* [TASK]: In the records below, find the line that contains "(** In the 4" and the line that contains "unfold x86_kind at", then retype exactly those two lines and every line between them.

* [GIVEN DATA]:
● ● ● ●

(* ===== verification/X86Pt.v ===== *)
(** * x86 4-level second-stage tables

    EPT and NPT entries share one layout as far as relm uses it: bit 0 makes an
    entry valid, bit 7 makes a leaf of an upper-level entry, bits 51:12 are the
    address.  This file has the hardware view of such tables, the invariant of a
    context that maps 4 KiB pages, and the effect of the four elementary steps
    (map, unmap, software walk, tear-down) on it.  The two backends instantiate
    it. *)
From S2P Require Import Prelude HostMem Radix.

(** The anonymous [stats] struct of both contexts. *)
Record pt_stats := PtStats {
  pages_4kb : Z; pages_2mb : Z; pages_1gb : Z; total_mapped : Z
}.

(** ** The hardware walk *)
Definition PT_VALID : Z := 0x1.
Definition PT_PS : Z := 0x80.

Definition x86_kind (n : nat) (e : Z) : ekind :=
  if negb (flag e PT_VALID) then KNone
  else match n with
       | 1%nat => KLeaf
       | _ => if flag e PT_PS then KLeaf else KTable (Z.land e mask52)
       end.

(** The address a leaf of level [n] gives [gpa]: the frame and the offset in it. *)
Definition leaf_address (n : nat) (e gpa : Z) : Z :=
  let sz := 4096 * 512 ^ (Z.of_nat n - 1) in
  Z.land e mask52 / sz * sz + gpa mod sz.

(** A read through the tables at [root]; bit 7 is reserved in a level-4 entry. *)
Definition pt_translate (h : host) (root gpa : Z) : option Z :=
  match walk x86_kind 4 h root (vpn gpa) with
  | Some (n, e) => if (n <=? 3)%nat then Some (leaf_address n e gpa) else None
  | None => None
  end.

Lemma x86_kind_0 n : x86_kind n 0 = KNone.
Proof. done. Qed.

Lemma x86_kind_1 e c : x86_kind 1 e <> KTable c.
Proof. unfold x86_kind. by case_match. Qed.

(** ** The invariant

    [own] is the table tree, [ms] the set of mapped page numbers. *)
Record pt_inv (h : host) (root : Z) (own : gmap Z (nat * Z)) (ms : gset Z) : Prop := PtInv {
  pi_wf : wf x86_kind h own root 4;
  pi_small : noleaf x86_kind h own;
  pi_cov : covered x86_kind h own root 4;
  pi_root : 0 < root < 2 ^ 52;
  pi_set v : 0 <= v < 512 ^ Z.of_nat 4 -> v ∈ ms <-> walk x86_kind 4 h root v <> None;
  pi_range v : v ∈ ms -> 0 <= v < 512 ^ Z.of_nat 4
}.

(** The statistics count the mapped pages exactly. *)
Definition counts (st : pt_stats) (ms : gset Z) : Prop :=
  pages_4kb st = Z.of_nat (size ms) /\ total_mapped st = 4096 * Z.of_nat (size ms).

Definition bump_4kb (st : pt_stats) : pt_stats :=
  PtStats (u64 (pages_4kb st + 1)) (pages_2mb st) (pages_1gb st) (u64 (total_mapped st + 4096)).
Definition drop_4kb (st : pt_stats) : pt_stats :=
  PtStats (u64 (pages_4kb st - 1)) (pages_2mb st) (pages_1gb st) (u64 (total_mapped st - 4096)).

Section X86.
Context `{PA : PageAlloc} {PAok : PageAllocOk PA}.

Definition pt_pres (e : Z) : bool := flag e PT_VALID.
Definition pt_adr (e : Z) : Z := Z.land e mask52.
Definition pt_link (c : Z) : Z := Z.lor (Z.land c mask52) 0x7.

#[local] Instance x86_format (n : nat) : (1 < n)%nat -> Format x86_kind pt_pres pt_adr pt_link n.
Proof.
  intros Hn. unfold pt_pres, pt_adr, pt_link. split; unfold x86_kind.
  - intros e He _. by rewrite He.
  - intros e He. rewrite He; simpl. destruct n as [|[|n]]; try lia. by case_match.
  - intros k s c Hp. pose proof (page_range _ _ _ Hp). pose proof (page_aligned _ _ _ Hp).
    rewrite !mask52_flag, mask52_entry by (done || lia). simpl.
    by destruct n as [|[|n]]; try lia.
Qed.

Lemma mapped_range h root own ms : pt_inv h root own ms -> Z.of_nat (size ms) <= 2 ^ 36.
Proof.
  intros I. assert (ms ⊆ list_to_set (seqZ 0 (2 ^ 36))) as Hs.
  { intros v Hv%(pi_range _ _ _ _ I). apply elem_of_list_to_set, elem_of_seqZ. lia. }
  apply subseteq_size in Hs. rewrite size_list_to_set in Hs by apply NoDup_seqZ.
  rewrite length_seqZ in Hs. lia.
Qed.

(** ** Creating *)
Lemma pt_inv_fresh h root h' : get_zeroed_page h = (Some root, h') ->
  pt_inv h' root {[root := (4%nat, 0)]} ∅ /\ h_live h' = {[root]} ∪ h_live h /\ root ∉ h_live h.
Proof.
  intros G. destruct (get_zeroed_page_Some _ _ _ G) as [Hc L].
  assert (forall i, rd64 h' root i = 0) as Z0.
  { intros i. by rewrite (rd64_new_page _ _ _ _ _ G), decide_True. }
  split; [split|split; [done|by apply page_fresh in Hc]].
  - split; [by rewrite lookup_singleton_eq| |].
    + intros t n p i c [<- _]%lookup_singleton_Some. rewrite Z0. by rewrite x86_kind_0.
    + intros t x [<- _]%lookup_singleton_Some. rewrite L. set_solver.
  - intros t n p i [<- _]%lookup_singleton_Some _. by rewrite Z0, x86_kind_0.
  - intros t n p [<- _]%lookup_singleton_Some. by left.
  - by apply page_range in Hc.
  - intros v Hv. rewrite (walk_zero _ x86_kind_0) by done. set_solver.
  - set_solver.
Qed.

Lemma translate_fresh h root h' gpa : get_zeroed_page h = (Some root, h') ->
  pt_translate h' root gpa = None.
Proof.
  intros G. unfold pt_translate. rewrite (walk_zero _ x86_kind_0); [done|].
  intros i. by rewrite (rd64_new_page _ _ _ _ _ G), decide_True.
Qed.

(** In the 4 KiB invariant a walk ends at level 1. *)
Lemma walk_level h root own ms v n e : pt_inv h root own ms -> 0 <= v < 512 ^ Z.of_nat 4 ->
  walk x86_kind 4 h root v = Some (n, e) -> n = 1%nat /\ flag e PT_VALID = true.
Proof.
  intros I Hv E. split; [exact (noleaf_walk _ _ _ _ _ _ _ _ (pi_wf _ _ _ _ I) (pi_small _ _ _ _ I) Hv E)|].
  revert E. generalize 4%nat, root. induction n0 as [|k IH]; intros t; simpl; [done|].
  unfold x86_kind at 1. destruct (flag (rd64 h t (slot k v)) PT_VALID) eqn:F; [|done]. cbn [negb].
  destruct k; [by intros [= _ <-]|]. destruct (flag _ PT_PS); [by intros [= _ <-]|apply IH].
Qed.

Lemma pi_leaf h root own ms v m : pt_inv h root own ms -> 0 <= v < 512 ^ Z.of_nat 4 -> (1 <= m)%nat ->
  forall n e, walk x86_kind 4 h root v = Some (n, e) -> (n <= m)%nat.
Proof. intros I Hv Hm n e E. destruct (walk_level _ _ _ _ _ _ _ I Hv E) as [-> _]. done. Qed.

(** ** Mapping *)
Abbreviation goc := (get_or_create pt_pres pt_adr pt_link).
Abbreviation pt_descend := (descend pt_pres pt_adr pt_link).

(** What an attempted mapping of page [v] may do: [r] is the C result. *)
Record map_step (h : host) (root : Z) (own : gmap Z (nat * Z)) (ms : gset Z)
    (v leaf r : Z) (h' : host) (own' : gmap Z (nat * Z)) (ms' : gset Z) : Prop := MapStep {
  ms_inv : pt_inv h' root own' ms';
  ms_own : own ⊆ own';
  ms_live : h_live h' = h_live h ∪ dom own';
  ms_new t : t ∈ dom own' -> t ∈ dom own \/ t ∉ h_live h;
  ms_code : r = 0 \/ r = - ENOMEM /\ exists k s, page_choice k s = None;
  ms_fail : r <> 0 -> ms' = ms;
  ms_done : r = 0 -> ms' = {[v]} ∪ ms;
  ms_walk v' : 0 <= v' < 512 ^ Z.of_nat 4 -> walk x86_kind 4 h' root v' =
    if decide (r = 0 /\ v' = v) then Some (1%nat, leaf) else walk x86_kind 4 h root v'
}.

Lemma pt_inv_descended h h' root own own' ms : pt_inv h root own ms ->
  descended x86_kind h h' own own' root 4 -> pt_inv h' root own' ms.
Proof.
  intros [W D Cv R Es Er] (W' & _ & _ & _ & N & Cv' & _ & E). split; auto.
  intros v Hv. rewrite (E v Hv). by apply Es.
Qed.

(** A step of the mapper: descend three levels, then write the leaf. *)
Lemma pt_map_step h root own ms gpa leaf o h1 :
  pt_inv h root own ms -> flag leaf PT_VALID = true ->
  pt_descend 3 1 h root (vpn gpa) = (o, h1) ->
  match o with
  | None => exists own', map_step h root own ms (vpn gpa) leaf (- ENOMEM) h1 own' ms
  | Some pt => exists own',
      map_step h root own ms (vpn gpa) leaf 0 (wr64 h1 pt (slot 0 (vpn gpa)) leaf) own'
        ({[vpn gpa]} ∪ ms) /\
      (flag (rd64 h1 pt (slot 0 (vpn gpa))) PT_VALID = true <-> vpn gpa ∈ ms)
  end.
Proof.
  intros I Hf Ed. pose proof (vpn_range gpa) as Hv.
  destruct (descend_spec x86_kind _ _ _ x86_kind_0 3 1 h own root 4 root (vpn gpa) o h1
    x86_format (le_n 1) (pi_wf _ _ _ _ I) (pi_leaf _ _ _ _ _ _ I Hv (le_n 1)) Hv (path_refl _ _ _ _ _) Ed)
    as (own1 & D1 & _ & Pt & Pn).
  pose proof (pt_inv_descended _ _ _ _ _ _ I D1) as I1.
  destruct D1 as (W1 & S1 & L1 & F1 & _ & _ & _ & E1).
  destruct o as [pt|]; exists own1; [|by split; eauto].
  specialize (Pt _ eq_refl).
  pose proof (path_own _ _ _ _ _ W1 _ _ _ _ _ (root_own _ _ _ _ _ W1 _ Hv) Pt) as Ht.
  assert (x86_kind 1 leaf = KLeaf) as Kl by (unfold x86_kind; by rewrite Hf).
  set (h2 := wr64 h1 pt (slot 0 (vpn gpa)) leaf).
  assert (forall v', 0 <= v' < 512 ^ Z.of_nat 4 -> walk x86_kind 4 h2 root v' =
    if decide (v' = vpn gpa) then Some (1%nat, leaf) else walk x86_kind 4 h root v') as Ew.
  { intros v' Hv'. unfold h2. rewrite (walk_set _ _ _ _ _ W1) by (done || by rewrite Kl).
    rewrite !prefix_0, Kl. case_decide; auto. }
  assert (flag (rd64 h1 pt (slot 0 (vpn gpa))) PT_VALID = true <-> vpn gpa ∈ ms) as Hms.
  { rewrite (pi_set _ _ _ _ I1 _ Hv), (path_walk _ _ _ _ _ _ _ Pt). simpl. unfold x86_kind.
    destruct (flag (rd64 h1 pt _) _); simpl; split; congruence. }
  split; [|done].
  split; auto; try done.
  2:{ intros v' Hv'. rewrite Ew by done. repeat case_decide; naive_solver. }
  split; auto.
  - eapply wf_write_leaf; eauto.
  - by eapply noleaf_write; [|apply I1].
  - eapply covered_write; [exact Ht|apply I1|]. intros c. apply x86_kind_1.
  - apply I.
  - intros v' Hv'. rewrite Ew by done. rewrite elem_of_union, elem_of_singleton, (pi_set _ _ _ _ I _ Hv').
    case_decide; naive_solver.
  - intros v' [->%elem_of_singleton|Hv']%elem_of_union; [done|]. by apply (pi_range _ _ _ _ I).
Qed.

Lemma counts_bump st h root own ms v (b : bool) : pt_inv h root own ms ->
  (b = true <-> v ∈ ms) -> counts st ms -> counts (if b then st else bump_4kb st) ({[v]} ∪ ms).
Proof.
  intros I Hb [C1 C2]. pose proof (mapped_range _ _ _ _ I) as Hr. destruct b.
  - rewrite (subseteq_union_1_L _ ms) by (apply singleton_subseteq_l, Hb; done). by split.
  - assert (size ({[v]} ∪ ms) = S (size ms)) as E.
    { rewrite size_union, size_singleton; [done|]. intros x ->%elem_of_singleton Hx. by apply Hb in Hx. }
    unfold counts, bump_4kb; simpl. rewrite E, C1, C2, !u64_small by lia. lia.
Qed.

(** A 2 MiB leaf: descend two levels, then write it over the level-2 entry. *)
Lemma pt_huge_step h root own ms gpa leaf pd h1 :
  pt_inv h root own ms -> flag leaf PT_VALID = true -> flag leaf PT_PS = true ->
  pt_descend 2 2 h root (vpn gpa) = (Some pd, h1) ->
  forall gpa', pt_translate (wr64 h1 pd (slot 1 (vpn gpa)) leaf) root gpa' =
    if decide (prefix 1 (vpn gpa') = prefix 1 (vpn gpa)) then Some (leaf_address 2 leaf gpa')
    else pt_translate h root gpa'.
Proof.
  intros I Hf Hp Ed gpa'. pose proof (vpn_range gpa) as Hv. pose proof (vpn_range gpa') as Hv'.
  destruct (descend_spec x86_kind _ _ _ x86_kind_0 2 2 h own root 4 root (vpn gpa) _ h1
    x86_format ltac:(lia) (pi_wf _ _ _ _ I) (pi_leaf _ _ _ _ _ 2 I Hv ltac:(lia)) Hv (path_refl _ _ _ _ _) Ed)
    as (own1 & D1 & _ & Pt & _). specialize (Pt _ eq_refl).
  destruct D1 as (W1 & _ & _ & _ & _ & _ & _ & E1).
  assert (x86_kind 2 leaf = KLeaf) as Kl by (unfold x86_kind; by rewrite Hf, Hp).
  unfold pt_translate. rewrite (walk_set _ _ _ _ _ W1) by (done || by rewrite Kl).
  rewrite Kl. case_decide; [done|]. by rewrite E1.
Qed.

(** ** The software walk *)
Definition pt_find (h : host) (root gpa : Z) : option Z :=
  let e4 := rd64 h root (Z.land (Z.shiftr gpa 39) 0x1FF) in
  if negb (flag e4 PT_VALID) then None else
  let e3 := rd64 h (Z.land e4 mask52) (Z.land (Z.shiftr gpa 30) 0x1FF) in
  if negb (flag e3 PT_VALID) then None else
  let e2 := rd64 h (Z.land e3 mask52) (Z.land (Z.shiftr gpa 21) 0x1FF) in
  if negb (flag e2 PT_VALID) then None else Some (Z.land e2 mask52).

● ● ● ●

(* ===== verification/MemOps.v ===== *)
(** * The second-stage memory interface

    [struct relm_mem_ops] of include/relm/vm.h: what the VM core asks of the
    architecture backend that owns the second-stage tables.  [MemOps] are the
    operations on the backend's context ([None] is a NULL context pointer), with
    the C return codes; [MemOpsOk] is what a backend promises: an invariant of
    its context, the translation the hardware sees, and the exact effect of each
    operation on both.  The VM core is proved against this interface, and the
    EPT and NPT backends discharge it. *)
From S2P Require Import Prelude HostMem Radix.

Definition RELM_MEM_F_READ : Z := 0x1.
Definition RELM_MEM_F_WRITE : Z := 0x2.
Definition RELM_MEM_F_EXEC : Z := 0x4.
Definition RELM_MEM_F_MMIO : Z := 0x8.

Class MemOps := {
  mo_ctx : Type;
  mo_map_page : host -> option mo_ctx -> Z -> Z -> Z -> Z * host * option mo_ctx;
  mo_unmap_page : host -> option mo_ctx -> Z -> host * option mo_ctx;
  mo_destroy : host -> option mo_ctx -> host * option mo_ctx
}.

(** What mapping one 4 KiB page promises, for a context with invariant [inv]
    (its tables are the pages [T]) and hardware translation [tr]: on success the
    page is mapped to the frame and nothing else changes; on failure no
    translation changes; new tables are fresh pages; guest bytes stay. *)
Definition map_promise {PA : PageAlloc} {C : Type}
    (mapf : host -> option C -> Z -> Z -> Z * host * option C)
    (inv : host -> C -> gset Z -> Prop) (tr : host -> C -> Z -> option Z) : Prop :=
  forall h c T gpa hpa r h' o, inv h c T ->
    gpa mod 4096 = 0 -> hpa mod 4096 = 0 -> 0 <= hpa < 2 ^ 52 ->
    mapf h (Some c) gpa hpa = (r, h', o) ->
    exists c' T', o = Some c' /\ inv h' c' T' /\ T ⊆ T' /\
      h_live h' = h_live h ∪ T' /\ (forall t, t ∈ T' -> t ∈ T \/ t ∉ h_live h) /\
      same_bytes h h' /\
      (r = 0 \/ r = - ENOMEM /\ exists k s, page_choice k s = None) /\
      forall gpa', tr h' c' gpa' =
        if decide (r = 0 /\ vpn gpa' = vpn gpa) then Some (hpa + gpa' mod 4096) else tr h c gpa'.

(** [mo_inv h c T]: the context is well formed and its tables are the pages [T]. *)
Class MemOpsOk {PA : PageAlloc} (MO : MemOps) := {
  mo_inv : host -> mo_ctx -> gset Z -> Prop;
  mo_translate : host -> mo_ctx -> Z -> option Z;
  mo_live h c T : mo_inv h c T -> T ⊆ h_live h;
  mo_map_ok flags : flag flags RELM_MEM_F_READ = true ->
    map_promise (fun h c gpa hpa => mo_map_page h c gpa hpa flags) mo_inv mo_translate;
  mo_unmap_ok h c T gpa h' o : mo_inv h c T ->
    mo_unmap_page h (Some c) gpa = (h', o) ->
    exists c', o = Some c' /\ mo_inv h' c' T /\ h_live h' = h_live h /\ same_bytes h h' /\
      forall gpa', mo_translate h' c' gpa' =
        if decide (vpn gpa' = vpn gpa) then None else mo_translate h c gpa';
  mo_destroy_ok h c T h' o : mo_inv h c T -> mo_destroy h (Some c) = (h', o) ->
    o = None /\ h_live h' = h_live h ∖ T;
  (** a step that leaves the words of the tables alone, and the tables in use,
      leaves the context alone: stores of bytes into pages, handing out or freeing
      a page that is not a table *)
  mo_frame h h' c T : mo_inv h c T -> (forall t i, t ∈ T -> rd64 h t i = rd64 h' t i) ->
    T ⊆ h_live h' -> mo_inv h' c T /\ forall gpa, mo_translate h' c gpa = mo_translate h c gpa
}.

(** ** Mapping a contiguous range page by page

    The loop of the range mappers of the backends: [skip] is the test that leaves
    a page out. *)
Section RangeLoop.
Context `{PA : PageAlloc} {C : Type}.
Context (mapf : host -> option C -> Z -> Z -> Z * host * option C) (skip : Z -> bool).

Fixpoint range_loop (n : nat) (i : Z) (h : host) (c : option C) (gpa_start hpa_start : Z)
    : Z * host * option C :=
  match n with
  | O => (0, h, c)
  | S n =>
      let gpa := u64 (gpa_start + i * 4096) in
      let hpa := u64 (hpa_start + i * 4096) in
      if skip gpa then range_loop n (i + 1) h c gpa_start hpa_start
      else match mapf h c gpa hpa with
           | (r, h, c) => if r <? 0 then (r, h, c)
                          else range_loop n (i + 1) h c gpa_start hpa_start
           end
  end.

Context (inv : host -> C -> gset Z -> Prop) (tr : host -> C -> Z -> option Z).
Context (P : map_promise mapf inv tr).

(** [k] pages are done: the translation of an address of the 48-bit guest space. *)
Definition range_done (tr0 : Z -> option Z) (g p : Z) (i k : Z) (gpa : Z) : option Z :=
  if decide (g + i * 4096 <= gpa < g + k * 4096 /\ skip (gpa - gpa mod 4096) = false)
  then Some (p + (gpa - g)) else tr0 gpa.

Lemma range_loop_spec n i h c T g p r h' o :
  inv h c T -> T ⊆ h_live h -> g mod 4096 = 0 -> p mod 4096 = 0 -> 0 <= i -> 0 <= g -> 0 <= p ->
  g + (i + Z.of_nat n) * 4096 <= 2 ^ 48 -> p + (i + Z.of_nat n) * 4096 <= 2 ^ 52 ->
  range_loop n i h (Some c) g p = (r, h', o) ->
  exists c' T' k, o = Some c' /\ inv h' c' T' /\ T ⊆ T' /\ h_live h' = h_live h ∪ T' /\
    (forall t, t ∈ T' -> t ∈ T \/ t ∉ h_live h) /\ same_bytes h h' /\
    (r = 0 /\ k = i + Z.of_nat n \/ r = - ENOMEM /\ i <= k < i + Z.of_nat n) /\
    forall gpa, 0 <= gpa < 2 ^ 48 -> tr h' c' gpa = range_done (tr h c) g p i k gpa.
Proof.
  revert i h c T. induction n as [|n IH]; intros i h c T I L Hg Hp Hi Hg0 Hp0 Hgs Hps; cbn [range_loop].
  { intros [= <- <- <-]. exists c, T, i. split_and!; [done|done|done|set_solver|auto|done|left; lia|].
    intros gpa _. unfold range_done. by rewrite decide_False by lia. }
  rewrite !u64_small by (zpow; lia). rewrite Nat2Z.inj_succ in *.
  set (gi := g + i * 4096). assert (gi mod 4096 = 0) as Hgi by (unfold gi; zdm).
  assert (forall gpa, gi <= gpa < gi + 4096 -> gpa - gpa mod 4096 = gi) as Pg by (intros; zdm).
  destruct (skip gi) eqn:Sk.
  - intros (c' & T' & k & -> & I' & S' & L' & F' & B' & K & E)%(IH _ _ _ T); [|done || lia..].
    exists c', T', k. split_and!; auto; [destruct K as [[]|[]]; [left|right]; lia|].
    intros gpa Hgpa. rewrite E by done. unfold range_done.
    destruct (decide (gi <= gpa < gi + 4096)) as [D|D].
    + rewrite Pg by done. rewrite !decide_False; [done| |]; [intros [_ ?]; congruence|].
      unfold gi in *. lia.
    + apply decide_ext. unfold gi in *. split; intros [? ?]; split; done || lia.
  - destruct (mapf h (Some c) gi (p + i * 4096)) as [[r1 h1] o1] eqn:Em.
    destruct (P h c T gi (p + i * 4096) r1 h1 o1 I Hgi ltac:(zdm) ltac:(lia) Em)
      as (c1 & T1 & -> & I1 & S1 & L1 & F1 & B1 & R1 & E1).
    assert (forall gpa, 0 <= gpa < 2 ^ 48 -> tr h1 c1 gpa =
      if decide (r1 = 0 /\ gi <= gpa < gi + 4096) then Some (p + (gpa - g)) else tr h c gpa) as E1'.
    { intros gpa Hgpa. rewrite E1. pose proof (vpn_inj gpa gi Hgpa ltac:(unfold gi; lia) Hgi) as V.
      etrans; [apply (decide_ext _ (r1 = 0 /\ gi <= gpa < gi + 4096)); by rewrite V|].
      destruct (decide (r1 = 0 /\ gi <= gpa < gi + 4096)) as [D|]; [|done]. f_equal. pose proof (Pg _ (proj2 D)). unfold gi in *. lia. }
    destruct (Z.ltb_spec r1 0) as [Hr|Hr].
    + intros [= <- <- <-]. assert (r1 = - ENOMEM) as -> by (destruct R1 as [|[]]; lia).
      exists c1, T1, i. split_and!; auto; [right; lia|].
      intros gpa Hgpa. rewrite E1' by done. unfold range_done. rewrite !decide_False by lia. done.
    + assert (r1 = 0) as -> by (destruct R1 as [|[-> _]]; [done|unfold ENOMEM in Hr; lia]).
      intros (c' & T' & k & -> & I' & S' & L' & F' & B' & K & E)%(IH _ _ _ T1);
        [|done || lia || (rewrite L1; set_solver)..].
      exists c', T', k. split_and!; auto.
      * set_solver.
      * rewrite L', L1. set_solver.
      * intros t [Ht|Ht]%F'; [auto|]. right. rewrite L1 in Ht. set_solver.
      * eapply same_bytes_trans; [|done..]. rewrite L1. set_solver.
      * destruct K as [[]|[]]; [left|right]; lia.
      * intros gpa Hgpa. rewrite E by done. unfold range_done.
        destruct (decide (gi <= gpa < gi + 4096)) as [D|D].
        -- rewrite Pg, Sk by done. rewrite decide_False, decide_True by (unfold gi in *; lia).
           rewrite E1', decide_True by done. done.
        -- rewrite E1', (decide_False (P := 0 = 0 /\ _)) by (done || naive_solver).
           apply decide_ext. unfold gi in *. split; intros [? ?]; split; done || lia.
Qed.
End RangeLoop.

● ● ● ●

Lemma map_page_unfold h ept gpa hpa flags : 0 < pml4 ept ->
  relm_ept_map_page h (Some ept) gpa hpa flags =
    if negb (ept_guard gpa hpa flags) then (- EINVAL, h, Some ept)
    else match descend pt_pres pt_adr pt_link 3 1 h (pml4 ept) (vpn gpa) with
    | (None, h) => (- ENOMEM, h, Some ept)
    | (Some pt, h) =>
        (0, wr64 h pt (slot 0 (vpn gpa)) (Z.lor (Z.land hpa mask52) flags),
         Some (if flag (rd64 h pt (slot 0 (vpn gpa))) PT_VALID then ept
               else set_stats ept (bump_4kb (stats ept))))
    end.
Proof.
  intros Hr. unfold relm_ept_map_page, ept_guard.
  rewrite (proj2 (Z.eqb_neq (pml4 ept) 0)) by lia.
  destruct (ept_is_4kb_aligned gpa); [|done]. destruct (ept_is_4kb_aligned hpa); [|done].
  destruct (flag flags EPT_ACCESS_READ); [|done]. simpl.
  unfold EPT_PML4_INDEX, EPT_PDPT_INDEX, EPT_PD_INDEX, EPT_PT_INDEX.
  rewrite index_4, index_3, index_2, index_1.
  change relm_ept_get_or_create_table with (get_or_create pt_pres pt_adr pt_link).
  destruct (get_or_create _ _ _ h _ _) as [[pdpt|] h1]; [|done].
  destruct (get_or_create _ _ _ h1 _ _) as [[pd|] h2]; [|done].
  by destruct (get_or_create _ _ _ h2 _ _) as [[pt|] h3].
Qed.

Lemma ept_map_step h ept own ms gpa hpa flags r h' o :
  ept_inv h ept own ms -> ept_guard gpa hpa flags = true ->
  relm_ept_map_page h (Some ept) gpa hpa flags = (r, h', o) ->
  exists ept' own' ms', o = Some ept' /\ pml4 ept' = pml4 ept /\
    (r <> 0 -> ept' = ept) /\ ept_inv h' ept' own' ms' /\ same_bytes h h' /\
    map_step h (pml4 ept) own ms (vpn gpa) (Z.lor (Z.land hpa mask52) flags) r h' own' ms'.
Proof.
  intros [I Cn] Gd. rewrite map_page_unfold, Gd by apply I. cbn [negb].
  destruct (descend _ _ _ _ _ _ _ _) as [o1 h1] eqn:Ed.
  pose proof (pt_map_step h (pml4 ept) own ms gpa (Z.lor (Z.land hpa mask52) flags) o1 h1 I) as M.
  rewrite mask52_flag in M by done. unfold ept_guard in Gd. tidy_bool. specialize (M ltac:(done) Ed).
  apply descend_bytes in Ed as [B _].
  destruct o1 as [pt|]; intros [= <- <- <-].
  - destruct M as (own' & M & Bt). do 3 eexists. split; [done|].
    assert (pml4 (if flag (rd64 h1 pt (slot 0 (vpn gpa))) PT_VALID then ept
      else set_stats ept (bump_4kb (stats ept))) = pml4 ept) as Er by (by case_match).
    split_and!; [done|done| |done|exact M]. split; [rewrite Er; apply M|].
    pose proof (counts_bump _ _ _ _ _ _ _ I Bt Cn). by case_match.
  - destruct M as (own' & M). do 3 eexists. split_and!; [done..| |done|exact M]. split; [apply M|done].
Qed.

● ● ● ●

* [EXERCISE SOLUTION]:
(** In the 4 KiB invariant a walk ends at level 1. *)
Lemma walk_level h root own ms v n e : pt_inv h root own ms -> 0 <= v < 512 ^ Z.of_nat 4 ->
  walk x86_kind 4 h root v = Some (n, e) -> n = 1%nat /\ flag e PT_VALID = true.
Proof.
  intros I Hv E. split; [exact (noleaf_walk _ _ _ _ _ _ _ _ (pi_wf _ _ _ _ I) (pi_small _ _ _ _ I) Hv E)|].
  revert E. generalize 4%nat, root. induction n0 as [|k IH]; intros t; simpl; [done|].
  unfold x86_kind at 1. destruct (flag (rd64 h t (slot k v)) PT_VALID) eqn:F; [|done]. cbn [negb].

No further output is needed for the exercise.